>>>>>

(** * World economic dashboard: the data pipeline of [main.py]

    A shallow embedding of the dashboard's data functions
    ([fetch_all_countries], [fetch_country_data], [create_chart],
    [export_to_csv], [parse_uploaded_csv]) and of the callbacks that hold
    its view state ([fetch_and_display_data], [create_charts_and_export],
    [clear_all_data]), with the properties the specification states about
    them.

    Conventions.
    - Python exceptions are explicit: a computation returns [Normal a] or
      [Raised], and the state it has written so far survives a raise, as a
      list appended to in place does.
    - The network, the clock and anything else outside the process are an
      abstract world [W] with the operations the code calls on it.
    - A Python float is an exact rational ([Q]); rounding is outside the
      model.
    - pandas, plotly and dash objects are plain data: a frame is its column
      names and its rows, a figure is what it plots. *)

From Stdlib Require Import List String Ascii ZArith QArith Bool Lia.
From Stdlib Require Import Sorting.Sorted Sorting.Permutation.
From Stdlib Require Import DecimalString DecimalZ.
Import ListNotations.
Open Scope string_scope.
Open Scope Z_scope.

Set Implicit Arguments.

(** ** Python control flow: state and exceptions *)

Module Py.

<<<<<

# Activity
In the listing above, find the line with "[clear_all_data]), with the" and the line with "list appended to in place does.". Output those two lines and every line between them, exactly as written.

# Completed exercise
    [clear_all_data]), with the properties the specification states about
    them.

    Conventions.
    - Python exceptions are explicit: a computation returns [Normal a] or
      [Raised], and the state it has written so far survives a raise, as a
      list appended to in place does.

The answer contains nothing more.